Collected data entries:
*-*-*

(** ** Further code of the cited files *)

(** *** [explainSuggestion] and [formatFeature] ([src/lib/features.ts]) *)

Module Explain.

(** [Array.prototype.join(sep)]. *)
Fixpoint join (sep : string) (parts : list string) : string :=
  match parts with
  | [] => ""
  | [p] => p
  | p :: ps => p +:+ sep +:+ join sep ps
  end.

Definition formatFeature (type value : string) : string :=
  if String.eqb type "cuisine" then value +:+ " food"
  else if String.eqb type "protein" then value
  else if String.eqb type "carb" then value
  else if String.eqb type "prep_time_bucket" then value +:+ " meals"
  else if String.eqb type "ingredient" then value
  else if String.eqb type "spice_level" then value +:+ " spice"
  else value.

(** The test of one weight: [w.weight <= 0.3] leaves; a missing, [null]
    or empty feature value leaves; an array must include the value, a
    scalar must equal it.  (A name found only on the prototype of the
    object yields a function or an object, which is neither an array nor
    equal to a string: it pushes nothing, like a missing name.) *)
Definition explains (recipeFeatures : RecipeFeatures) (w : PreferenceWeight) : bool :=
  if weight w <=? 300 then false
  else match Js.get recipeFeatures (feature_type w) with
       | None => false
       | Some FNull => false
       | Some (FScalar s) =>
           if String.eqb s "" then false else String.eqb s (feature_value w)
       | Some (FArray vs) => existsb (String.eqb (feature_value w)) vs
       end.

Definition collectPositives (recipeFeatures : RecipeFeatures)
  (userWeights : list PreferenceWeight) : list string :=
  fold_left (fun positives w =>
               if explains recipeFeatures w
               then positives ++ [formatFeature (feature_type w) (feature_value w)]
               else positives)
            userWeights [].

Definition explainSuggestion (recipeFeatures : RecipeFeatures)
  (userWeights : list PreferenceWeight) : string :=
  let positives := collectPositives recipeFeatures userWeights in
  match positives with
  | [] => "Matches general preferences"
  | _ => "You like " +:+ join ", " (firstn 3 positives)
  end.

End Explain.

(** *** [getSuggestionsForUser] and [getRatingDelta]
    ([src/lib/recommendation.ts]) *)

Module Suggestions.
(** The ratings of the reviews stay from 1 to 5, whatever a route does. *)
Lemma review_removed_range db db' :
  review_removed db db' -> ratings_in_range db -> ratings_in_range db'.
Proof.
  intros [id ->] Hr. unfold ratings_in_range in *. simpl.
  rewrite Forall_forall in *. intros r Hin. eapply Hr, remove_id_In, Hin.
Qed.

Lemma review_updated_range db db' :
  review_updated db db' -> ratings_in_range db -> ratings_in_range db'.
Proof.
  intros (id & rt & cm & db1 & Hz & -> & Hw) Hr.
  eapply ratings_written_range; [exact Hw|].
  unfold ratings_in_range. simpl. now apply update_fields_ratings.
Qed.

Lemma review_added_range db db' :
  review_added db db' -> ratings_in_range db -> ratings_in_range db'.
Proof.
  intros (r & db1 & Hz & _ & -> & Hw) Hr.
  eapply ratings_written_range; [exact Hw|].
  unfold ratings_in_range. simpl. apply Forall_app. split; auto.
Qed.

Lemma book_added_range body db db' :
  book_added body db db' -> ratings_in_range db -> ratings_in_range db'.
Proof. intros (b & _ & ->) Hr. exact Hr. Qed.

(** The aggregates of the books stay within their bounds, as long as no new
    book brings [null]. *)
Lemma review_removed_books db db' :
  review_removed db db' ->
  Forall book_bounds (books db) -> Forall book_bounds (books db').
Proof. intros [id ->] Hb. exact Hb. Qed.

Lemma review_updated_books db db' :
  review_updated db db' ->
  Forall book_bounds (books db) -> Forall book_bounds (books db').
Proof.
  intros (id & rt & cm & db1 & Hz & -> & Hw) Hb.
  eapply ratings_written_books; [exact Hw|exact Hb].
Qed.

Lemma review_added_books db db' :
  review_added db db' ->
  Forall book_bounds (books db) -> Forall book_bounds (books db').
Proof.
  intros (r & db1 & Hz & _ & -> & Hw) Hb.
  eapply ratings_written_books; [exact Hw|exact Hb].
Qed.

Lemma book_added_books body db db' :
  book_added body db db' -> no_null body ->
  Forall book_bounds (books db) -> Forall book_bounds (books db').
Proof.
  intros (b & Hb' & ->) Hn Hb. simpl. apply Forall_app. split; auto.
Qed.

Lemma review_added_unique db db' :
  review_added db db' -> unique_pairs db -> unique_pairs db'.
Proof.
  intros (r & db1 & _ & Hp & -> & Hw) Hu. unfold unique_pairs in *.
  apply ratings_written_reviews in Hw as [-> _]. simpl.
  now apply insert_pairs.
Qed.

Lemma review_updated_unique db db' :
  review_updated db db' -> unique_pairs db -> unique_pairs db'.
Proof.
  intros (id & rt & cm & db1 & _ & -> & Hw) Hu. unfold unique_pairs in *.
  apply ratings_written_reviews in Hw as [-> _]. simpl.
  now rewrite update_fields_pairs.
Qed.

Lemma review_removed_unique db db' :
  review_removed db db' -> unique_pairs db -> unique_pairs db'.
Proof.
  intros [id ->] Hu. unfold unique_pairs in *. simpl. now apply remove_id_pairs.
Qed.

Lemma book_added_unique body db db' :
  book_added body db db' -> unique_pairs db -> unique_pairs db'.
Proof. intros (b & _ & ->) Hu. exact Hu. Qed.

(** What a request can do to the store. *)
Lemma serve_effect regex_i year rq db :
  let db' := snd (serve regex_i year rq db) in
  db' = db
  \/ (exists user body, rq = AddBook user body /\ book_added body db db')
  \/ review_added db db' \/ review_updated db db' \/ review_removed db db'.
Proof.
  destruct rq; simpl.
  - destruct (post_books_effect year user body db); eauto 6.
  - left. apply get_books_effect.
  - left. apply get_book_effect.
  - destruct (post_book_reviews_effect regex_i user id body db); auto.
  - destruct (put_review_effect regex_i user id body db); auto 6.
  - destruct (delete_review_effect regex_i user id db); auto 6.
  - left. apply get_search_effect.
Qed.
Inductive request : Type :=
  | GetRoot
  | PostRegister (wallet : option string)
  | GetReferral (code : string)
  | PostRegisterReferred (wallet referrer_wallet : option string).

Definition handle (e : env) (req : request) : Async response :=
  match req with
  | GetRoot => get_root
  | PostRegister wallet => register e wallet
  | GetReferral code => get_referral code
  | PostRegisterReferred wallet referrer_wallet =>
      register_referred e wallet referrer_wallet
  end.

(** The tables this variant can leave behind, starting from the empty one. *)
Inductive reachable : list User → Prop :=
  | reachable_empty : reachable []
  | reachable_step db e req script resp w' :
      reachable db →
      handle e req (mkWorld db script) = (Ok resp, w') →
      reachable (users w').

Definition succeeded (resp : response) : bool :=
  Nat.eqb (status resp) 200 || Nat.eqb (status resp) 201.

Inductive reachable_ok : list User → Prop :=
  | reachable_ok_empty : reachable_ok []
  | reachable_ok_step db e req script resp w' :
      reachable_ok db →
      handle e req (mkWorld db script) = (Ok resp, w') →
      succeeded resp = true →
      reachable_ok (users w').

(** The number of users whose [referred_by] is the wallet address [w]. *)
Definition referral_count (w : string) (db : list User) : nat :=
  length (filter (λ v, referred_by v = Some w) db).

Record well_formed (db : list User) : Prop := mkWellFormed {
  wf_ids : NoDup (id <$> db);
  wf_wallets : NoDup (wallet_address <$> db);
  wf_codes : NoDup (referral_code <$> db);
  wf_wallet_nonempty : ∀ u, u ∈ db → wallet_address u ≠ "";
  wf_wallet_written : ∀ u, u ∈ db → sql_text (wallet_address u) = wallet_address u;
  wf_referrer : ∀ u r, u ∈ db → referred_by u = Some r →
                  (r ∈ wallet_address <$> db) ∧ r ≠ wallet_address u
}.

(** The row a registration inserts, as written. *)
Definition new_row (e : env) (w : string) (r : option string) : User :=
  mkUser (row_uuid e) (sql_text w) (sql_text (generateReferralCode (code_uuid e)))
         (sql_text <$> r) 0 (now e) (Some (sql_text (generateFrontendId (draw e)))).

(** The three ways a run of [register_referred] can end. *)
Variant referred_run (e : env) (wallet referrer_wallet : option string)
    (db : list User) (resp : response) (db' : list User) : Prop :=
  | referred_untouched :
      db' = db → status resp ≠ 201%nat →
      referred_run e wallet referrer_wallet db resp db'
  | referred_insert_only w r referrer err :
      wallet = Some w → referrer_wallet = Some r → w ≠ "" → r ≠ "" →
      (sql_text w ∉ wallet_address <$> db) →
      find (λ u, String.eqb (wallet_address u) (sql_text r)) db = Some referrer →
      violates_unique (new_row e w (Some r)) db = false →
      db' = db ++ [new_row e w (Some r)] →
      resp = mkResponse 500 (Error (message err)) →
      too_long (new_row e w (Some r)) = false →
      referred_run e wallet referrer_wallet db resp db'
  | referred_complete w r referrer :
      wallet = Some w → referrer_wallet = Some r → w ≠ "" → r ≠ "" →
      (sql_text w ∉ wallet_address <$> db) →
      find (λ u, String.eqb (wallet_address u) (sql_text r)) db = Some referrer →
      violates_unique (new_row e w (Some r)) db = false →
      db' = write_back (credit referrer) <$> (db ++ [new_row e w (Some r)]) →
      resp = mkResponse 201
               (Referred "User registered with referral successfully"
                  (row_uuid e) (Some (sql_text (generateFrontendId (draw e))))
                  (sql_text w) (sql_text (generateReferralCode (code_uuid e)))
                  (total_referrals referrer + 1)) →
      too_long (new_row e w (Some r)) = false →
      referred_run e wallet referrer_wallet db resp db'.
(** [PrimitiveSymbol::fromSyntax]. *)
Definition fromSyntax (scope : Scope) (syntax : UdpDeclarationSyntax)
    : PrimitiveSymbol * list Diagnostic :=
  let primLoc := location (udpName syntax) in
  let '(ports, ds) := buildPorts syntax in
  let prim seq iv := mkPrimitiveSymbol (valueText (udpName syntax)) primLoc ports seq iv in
  match ports with
  | first :: second :: _ =>
      if bool_decide (direction first = In) then
        (prim false None, ds ++ [diagAt PrimitiveOutputFirst (portLocation first)])
      else
        let isSeq := bool_decide (direction first = OutReg) in
        let initExpr := if isSeq then inlineInitializer first else None in
        let dsDup := dupOutput (tail ports) in
        let '(initExpr, dsInitial) :=
          checkInitial isSeq first initExpr (initialStmt (body syntax)) in
        let '(iv, dsInit) := bindInitVal scope initExpr in
        (prim isSeq iv, ds ++ dsDup ++ dsInitial ++ dsInit)
  | _ => (prim false None, ds ++ [diagAt PrimitiveTwoPorts primLoc])
  end.

End FromSyntax.

(** What the initial value check asks of a bound expression: an integer
    literal that is one bit wide or unsized. *)
Definition isInitLiteral (expr : Expression) : bool :=
  bool_decide (exprKind expr = IntegerLiteral) &&
  (bool_decide (typeBitWidth expr = 1) || isUnsizedInteger expr).

(** The initial value expression that is examined, in the words of the
    amended claim: for a sequential primitive the initializer written
    inline on the [output reg] declaration when there is one, and otherwise
    the value of the initial statement; none for a primitive that is not
    sequential, whatever its initial statement. *)
Definition usedInitialValue (syntax : UdpDeclarationSyntax) (first : PrimitivePortSymbol)
    : option ExpressionSyntax :=
  if bool_decide (direction first = OutReg) then
    match inlineInitializer first with
    | Some prev => Some prev
    | None =>
        match initialStmt (body syntax) with
        | Some initial => Some (initialValue initial)
        | None => None
        end
    end
  else None.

*-*-*

_HOW TO COMPLETE THIS TASK_
Nothing but the lines from the first line of the data through the line with "else value." should be returned, exactly as they appear, both ends included.

_RESPONSE BELOW_
(** ** Further code of the cited files *)

(** *** [explainSuggestion] and [formatFeature] ([src/lib/features.ts]) *)

Module Explain.

(** [Array.prototype.join(sep)]. *)
Fixpoint join (sep : string) (parts : list string) : string :=
  match parts with
  | [] => ""
  | [p] => p
  | p :: ps => p +:+ sep +:+ join sep ps
  end.

Definition formatFeature (type value : string) : string :=
  if String.eqb type "cuisine" then value +:+ " food"
  else if String.eqb type "protein" then value
  else if String.eqb type "carb" then value
  else if String.eqb type "prep_time_bucket" then value +:+ " meals"
  else if String.eqb type "ingredient" then value
  else if String.eqb type "spice_level" then value +:+ " spice"
  else value.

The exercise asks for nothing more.